Ask HN: How do you work on your personal product/market fit - tamersalama
As of lately, I&#x27;ve been struggling with the feeling that the organization I work for doesn&#x27;t recognize what I bring to the table.<p>This can very well be attributed to a multitude of things, but from the outset it looks like a product&#x2F;market fit problem.<p>Perhaps continuously iterating on the &#x27;product&#x27; will not lead to any desirable results if I&#x27;m addressing the wrong market.<p>Any similar reflections or ways to navigate it?
======
muzani
I started working at a web dev job that paid less than being a manager at KFC.
This was poor PMF - the employer assumed that someone like me was a commodity
that they could replace for a similar price, when I really just wanted to
learn.

I took a large chunk of money, sold coffee. We made good money. But in those
weeks, I got calls from former colleagues asking me to freelance, and they
were paying way better than the coffee business. This was PMF - there was
plenty of demand for Android devs in 2013.

After freelancing and failing projects for reasons out of mt control, I quit
upon realizing that there were no good entrepreneurs. The market had a huge
hole for startup leaders. I founded a startup. We got in a lot of programs
because we fulfilled the requirements of having enough potential. Also
customers actually bought our stuff, meaning we met some markets. But we
didn't fit the VC market - the VCs wanted something sexier. But our startup
had an actual value to someone and we sold it for good money.

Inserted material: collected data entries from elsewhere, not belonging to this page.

(** *** Free list and replacer *)

(** [DeletePageImpl] never calls the replacer. *)
Lemma DeletePageImpl_replacer b page_id r b' :
  DeletePageImpl page_id b = Ret (r, b') → replacer_ b' = replacer_ b.
Proof.
  unfold_Delete. simpl_fields.
  destruct (page_table_ b !! page_id) as [frame_id|]; [| by intros [= <- <-]].
  intros (page & _ & Hk)%bind_Ret_inv. revert Hk.
  case_bool_decide; by intros [= <- <-].
Qed.

(** C3. On a pool of one frame, page 0 is fetched and unpinned, which puts
    frame 0 in the replacer.  [DeletePage] of page 0 succeeds and pushes
    frame 0 on the free list while the replacer still holds it: the frame
    is in both. *)
Theorem C3_DeletePage_leaves_frame_in_replacer :
  ∃ b1 b2,
    run [FetchPage 0; UnpinPage 0 false] (new 1 Disk.new) = Ret b1 ∧
    page_table_ b1 !! 0%Z = Some 0 ∧
    pin_count_of 0 b1 = Some 0%Z ∧
    LRUReplacer.pages (replacer_ b1) = [0] ∧
    DeletePageImpl 0%Z b1 = Ret (true, b2) ∧
    free_list_ b2 = [0] ∧
    LRUReplacer.pages (replacer_ b2) = [0].
Proof.
  do 2 eexists. split; [vm_compute; reflexivity |].
  split_and!; vm_compute; reflexivity.
Qed.

(** *** Running out of frames *)

(** [FetchPageImpl] of a page that is not resident returns [nullptr] when
    the free list and the replacer are both empty, and changes nothing. *)
Lemma FetchPageImpl_null b page_id :
  page_table_ b !! page_id = None →
  free_list_ b = [] →
  LRUReplacer.pages (replacer_ b) = [] →
  FetchPageImpl page_id b = Ret (None, b).
Proof.
  intros Hres Hfree Hrep. unfold_Fetch. unfold LRUReplacer.Victim.
  by rewrite Hres, Hfree, Hrep.
Qed.
(** Every event of a call is an event of the Fetcher, and the first one is
    the call itself. *)
Lemma fetchContent_from_trace (env : Env) (headers : Headers)
    (signal : option AbortSignal) (n : nat) :
  forall url m w r w',
    fetchContent_from env (S n) url headers signal m w = (r, w') ->
    exists events,
      trace w' = trace w ++ EvFetchContent url m :: events
      /\ forallb is_fetch_event events = true.
Proof.
  induction n as [|n IH]; intros url m w r w'; cbn [fetchContent_from];
    unfold fetchContent_body, bind, emit, modify, issue, of_sum;
    (destruct (m <? 0)%Z;
     [ intros [= _ <-]; exists []; now split | ]);
    (destruct (URL_protocol env url) as [e|protocol];
     [ intros [= _ <-]; exists []; now split | ]);
    unfold ret at 1; cbn [requests trace];
    (destruct (client_get env (requests w) (client_for protocol) url
                 (requestHeaders env headers)) as [e|e|res];
     [ intros [= _ <-]; cbn [trace]; rewrite <- app_assoc;
       eexists; split; reflexivity
     | destruct (aborted signal (requests w));
       intros [= _ <-]; cbn [trace]; rewrite <- !app_assoc;
       eexists; split; reflexivity
     | ]);
    (destruct (aborted signal (requests w));
     [ intros [= _ <-]; cbn [trace]; rewrite <- !app_assoc;
       eexists; split; reflexivity | ]);
    (destruct (redirect_location res) as [location|];
     [ | intros [= _ <-]; cbn [trace]; rewrite <- app_assoc;
         eexists; split; reflexivity ]);
    (destruct (URL_resolve env location url) as [e|next];
     [ intros [= _ <-]; cbn [trace]; rewrite <- app_assoc;
       eexists; split; reflexivity | ]).
  - intros [= _ <-]. cbn [trace]. rewrite <- app_assoc.
    eexists. split; reflexivity.
  - intros H. apply IH in H. destruct H as (events & E & F).
    cbn [trace] in E. rewrite <- !app_assoc in E. cbn [app] in E.
    eexists. split; [exact E|]. cbn [forallb is_fetch_event andb]. exact F.
Qed.

Lemma fetchContent_trace (env : Env) (url : jsstring) (headers : Headers)
    (signal : option AbortSignal) (m : Z) (w : World)
    (r : Res FetchResult) (w' : World) :
  fetchContent env url headers signal m w = (r, w') ->
  exists events,
    trace w' = trace w ++ EvFetchContent url m :: events
    /\ forallb is_fetch_event events = true.
Proof. apply fetchContent_from_trace. Qed.
Fixpoint map_opt {A B} (f : A -> option B) (l : list A) : option (list B) :=
  match l with
  | [] => Some []
  | a :: r => match f a, map_opt f r with
              | Some b, Some bs => Some (b :: bs)
              | _, _ => None
              end
  end.

(** [[bool(int(bit)) for bit in bin(int(response, 16))[2:]]] *)
Definition bits_of_response (response : string) : M (list bool) :=
  v <- lift_opt "invalid literal for int() with base 16" (py_int16 response) ;;
  lift_opt "invalid literal for int() with base 10"
    (map_opt (fun bit => option_map (fun k => negb (Z.eqb k 0)) (py_int_char bit))
             (skipn 2 (py_bin v))).

Definition get_all_ac : M (list bool) :=
  response <- _send_command "ATAC?" ;; bits_of_response response.

Definition get_all_3v : M (list bool) :=
  response <- _send_command "AT3V?" ;; bits_of_response response.

Definition get_all_5v : M (list bool) :=
  response <- _send_command "AT5V?" ;; bits_of_response response.

(* ------------------------------------------------------------------ *)
(** ** Polarity of the 5V output *)

Inductive Polarity := POSITIVE | NEGATIVE | OFF.

(** [Polarity.value] *)
Definition value (p : Polarity) : string :=
  match p with POSITIVE => "VPOS" | NEGATIVE => "VNEG" | OFF => "OFF" end.

(** [Polarity(v)]: lookup of a member by value; [ValueError] otherwise. *)
Definition Polarity_of_value (v : string) : option Polarity :=
  if String.eqb v "VPOS" then Some POSITIVE
  else if String.eqb v "VNEG" then Some NEGATIVE
  else if String.eqb v "OFF" then Some OFF
  else None.

Definition set_5v_polarity (polarity : Polarity) : M bool :=
  r <- _send_command ("ATVPOL=" ++ value polarity) ;; ret (is_OK r).

Definition get_5v_polarity : M Polarity :=
  response <- _send_command "ATVPOL?" ;;
  lift_opt "is not a valid Polarity" (Polarity_of_value response).

(* ------------------------------------------------------------------ *)
(** ** [float(s)] and the variable output *)

(** A decimal digit part: [digit (["_"] digit)*].  Returns the value, the
    number of digits and the rest; [None] when there is no digit first or
    when an underscore is not followed by a digit (CPython rejects every
    underscore that is not between two digits). *)
Fixpoint digitpart_rest (acc : Z) (n : nat) (l : list ascii)
    : option (Z * nat * list ascii) :=
  match l with
  | [] => Some (acc, n, [])
  | c :: r =>
      if is_digit c then
        digitpart_rest (acc * 10 + (Z.of_nat (nat_of_ascii c) - 48))%Z (S n) r
      else if Ascii.eqb c underscore then
        match r with
        | d :: r' =>
            if is_digit d then
              digitpart_rest (acc * 10 + (Z.of_nat (nat_of_ascii d) - 48))%Z (S n) r'
            else None
        | [] => None
        end
      else Some (acc, n, l)
  end.

Definition digitpart (l : list ascii) : option (Z * nat * list ascii) :=
  match l with
  | c :: r => if is_digit c
              then digitpart_rest (Z.of_nat (nat_of_ascii c) - 48)%Z 1 r
              else None
  | [] => None
  end.

(** [number ::= [digitpart] "." digitpart | digitpart ["."]]: the mantissa
    as an integer, the number of fraction digits, and the rest. *)
Definition number (l : list ascii) : option (Z * nat * list ascii) :=
  match digitpart l with
  | Some (ip, _, r) =>
      match r with
      | c :: r' =>
          if Ascii.eqb c "."%char then
            match digitpart r' with
            | Some (fp, nf, r'') => Some (ip * 10 ^ Z.of_nat nf + fp, nf, r'')%Z
            | None => Some (ip, O, r')
            end
          else Some (ip, O, r)
      | [] => Some (ip, O, r)
      end
  | None =>
      match l with
      | c :: r' =>
          if Ascii.eqb c "."%char then digitpart r' else None
      | [] => None
      end
  end.

(** [exponent ::= ("e" | "E") [sign] digitpart], then the end of input. *)
Definition exponent (l : list ascii) : option Z :=
  match l with
  | [] => Some 0%Z
  | c :: r =>
      if Ascii.eqb c "e"%char || Ascii.eqb c "E"%char then
        let (neg, r') := take_sign r in
        match digitpart r' with
        | Some (e, _, []) => Some (if neg then Z.opp e else e)
        | _ => None
        end
      else None
  end.

(** The exact value [m * 10^k]. *)
Definition scale (m k : Z) : Q :=
  if (0 <=? k)%Z then inject_Z (m * 10 ^ k) else Qmake m (Z.to_pos (10 ^ (- k))).

Definition lower (c : ascii) : ascii :=
  let n := nat_of_ascii c in
  if ((65 <=? n) && (n <=? 90))%nat then ascii_of_nat (n + 32) else c.

Definition neg_float (neg : bool) (f : pyfloat) : pyfloat :=
  if neg then match f with
              | Fin q => Fin (- q)
              | PInf => NInf
              | NInf => PInf
              | NaN => NaN
              end
  else f.

(** The whitespace [float()] skips around its argument: \t \n \v \f \r
    and the space (unlike [str.strip], not the separators \x1c-\x1f). *)
Definition is_float_space (c : ascii) : bool :=
  let n := nat_of_ascii c in ((9 <=? n) && (n <=? 13))%nat || (n =? 32)%nat.

Fixpoint float_lstrip (s : string) : string :=
  match s with
  | EmptyString => EmptyString
  | String c r => if is_float_space c then float_lstrip r else s
  end.

Definition float_strip (s : string) : string :=
  rev_string (float_lstrip (rev_string (float_lstrip s))).

(** [float(s)] on a [str]: surrounding whitespace, a sign, then
    ["inf"], ["infinity"] or ["nan"] in any case, or a decimal number with
    an optional exponent; anything else raises [ValueError]. *)
Definition py_float (s : string) : option pyfloat :=
  let (neg, l) := take_sign (list_ascii_of_string (float_strip s)) in
  let low := string_of_list_ascii (map lower l) in
  if String.eqb low "inf" || String.eqb low "infinity" then Some (neg_float neg PInf)
  else if String.eqb low "nan" then Some NaN
  else match number l with
       | Some (m, nf, r) =>
           match exponent r with
           | Some e => Some (neg_float neg (Fin (scale m (e - Z.of_nat nf))))
           | None => None
           end
       | None => None
       end.

(** [response.startswith('V')] *)
Definition starts_with_V (r : string) : bool :=
  match r with String c _ => Ascii.eqb c "V"%char | EmptyString => false end.

(** [response[1:]] *)
Definition drop1 (r : string) : string :=
  match r with String _ t => t | EmptyString => EmptyString end.

(** The second [get_variable] of the class, which overrides the first. *)
Definition get_variable : M pyfloat :=
  response <- _send_command "ATVAR?" ;;
  if starts_with_V response
  then lift_opt "could not convert string to float" (py_float (drop1 response))
  else ret (Fin 0).

Section VariableOutput.

(** [str(n)] of a float, i.e. Python's [repr]; the codec only copies it. *)
Variable float_repr : pyfloat -> string.

(** The second [set_variable] of the class, which overrides the first. *)
Definition set_variable (n : pyfloat) : M bool :=
  if float_ne n (Fin 0) && (float_lt n (Fin 2) || float_gt n (Fin 5))
  then raise (ValueError "n must be 0.0 or between 2.0 and 5.0")
  else r <- _send_command ("ATVAR=" ++ float_repr n) ;; ret (is_OK r).

End VariableOutput.

(* ------------------------------------------------------------------ *)
(** ** Observations used by the statements *)

(** The trimmed reply the next [_send_command] returns. *)
Definition reply_of (st : serial) : string := strip (hd "" (pending st)).

(** The transport after one more [_send_command cmd]. *)
Definition after_send (cmd : string) (st : serial) : serial :=
  mkSerial (written st ++ [cmd ++ newline]) (tl (pending st)).

(** Reading a list of booleans as a binary number, first element most
    significant. *)
Definition bits_to_Z (bits : list bool) : Z :=
  fold_left (fun acc (b : bool) => 2 * acc + (if b then 1 else 0))%Z bits 0%Z.

Definition bit_of_char (bit : ascii) : option bool :=
  option_map (fun k => negb (Z.eqb k 0)) (py_int_char bit).

(** The legal domain of the variable output: [{0.0} ∪ [2.0, 5.0]]. *)
Definition in_domain (n : pyfloat) : bool :=
  match n with
  | Fin q => Qeq_bool q 0 || (Qle_bool 2 q && Qle_bool q 5)
  | _ => false
  end.

(* ------------------------------------------------------------------ *)
(** ** Sanity checks on concrete inputs *)

Example strip_ex : strip (String (ascii_of_nat 32) ("OK" ++ String (ascii_of_nat 13) newline)) = "OK".
Proof. reflexivity. Qed.
Example set_ac_ex : fst (set_ac (-1) true (mkSerial [] [])) = inr false /\
  written (snd (set_ac (-12) true (mkSerial [] []))) = ["ATAC-12=1" ++ newline] /\
  set_ac (10 ^ 4300) true (mkSerial [] ["OK"]) =
    (inl (ValueError int_max_str_msg), mkSerial [] ["OK"]) /\
  fst (set_ac (10 ^ 4300 - 1) true (mkSerial [] ["OK"])) = inr true.
Proof. vm_compute. repeat split. Qed.
Example get_all_ac_A : fst (get_all_ac (mkSerial [] ["A" ++ newline])) = inr [true; false; true; false].
Proof. reflexivity. Qed.
Example get_all_ac_0 : fst (get_all_ac (mkSerial [] ["0"])) = inr [false]
  /\ fst (get_all_ac (mkSerial [] ["0x_a_B"])) = inr [true;false;true;false;true;false;true;true]
  /\ fst (get_all_ac (mkSerial [] ["-1"])) = inl (ValueError "invalid literal for int() with base 10")
  /\ py_int16 "0x" = None /\ py_int16 "_1" = None /\ py_int16 "1__2" = None /\ py_int16 "12_" = None.
Proof. repeat split; reflexivity. Qed.
Example py_float_ex : py_float "3.30" = Some (Fin (330 # 100)) /\ py_float " -1_0.5e-1 " = Some (Fin (-105 # 100))
  /\ py_float "" = None /\ py_float "abc" = None /\ py_float "nAn" = Some NaN /\ py_float "1e" = None
  /\ py_float ".5" = Some (Fin (5 # 10)) /\ py_float "5." = Some (Fin 5) /\ py_float "." = None
  /\ py_float "1_.5" = None /\ py_float "-Infinity" = Some NInf
  /\ py_float (String (ascii_of_nat 28) "3.3") = None
  /\ py_float (String (ascii_of_nat 11) "3.3") = Some (Fin (33 # 10)).
Proof. repeat split; reflexivity. Qed.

So, I suppose you can keep chasing PMF. You might have to switch fields a lot
- an app developer for a hospital can bring more value than an app developer
on a web-first company.

Generally the best places are the ones that are making lots of money, but need
something to spend it on. It can be enterprise. It can be a consulting gig for
a failing company, or a rapidly growing startup.

------
carusooneliner
You're absolutely right, the environment ('market') matters as much as what
you bring to the table ('product'). I've been in similar situations before
where I've gone from being highly regarded by one manager to being regarded as
average by the next manager. In a situation like this, it's best to change
teams. While scouting for a team, pick one that gets a lot of attention from
company leadership as they tend to focus their attention on teams with growth
prospects. A team with growth will have more room for you to shine.

------
shoo
One way to think about it: your current employer may have demand for people
who can fill certain roles, in order for the business / organisation to work,
at this point in time.

From the perspective of designing how the business or organisation structures
work, it may be the case that many of the individual roles are structured so
that the organisation as a whole will succeed provided each person in each
role performs the role to at least a mediocre level of ability. If someone
does a really high quality or high efficiency job at their role, it may have a
negligible impact on the organisation as a whole, as how well that role is
performed is not a bottleneck.

What does this mean?

There's probably a bunch of different roles you could fill with your skills
and ability, but any given organisation may have no demand for those roles.

For many roles, there's a limit to how much the org is willing to spend on
someone to do it, if someone doing the role really well doesn't have a large
impact on the org.

In many orgs it may be difficult for you to argue that you could bring a lot
of value by doing different role Y that you are really good at, when there is
no demand or no perceived demand for Y and you are currently doing role X
which they need filled to at least a mediocre level of ability. Or it might be
possible that someone in management can be shown the value of what a Y role
might bring, but there might not be enough ongoing Y work, so it might make
more sense for the org to hire a temporary Y consultant instead of
promoting/switching you into the Y role.

The world is large, there are many opportunities with different organisations.
Interview and create alternative options for yourself outside the system of
the current org where you are employed.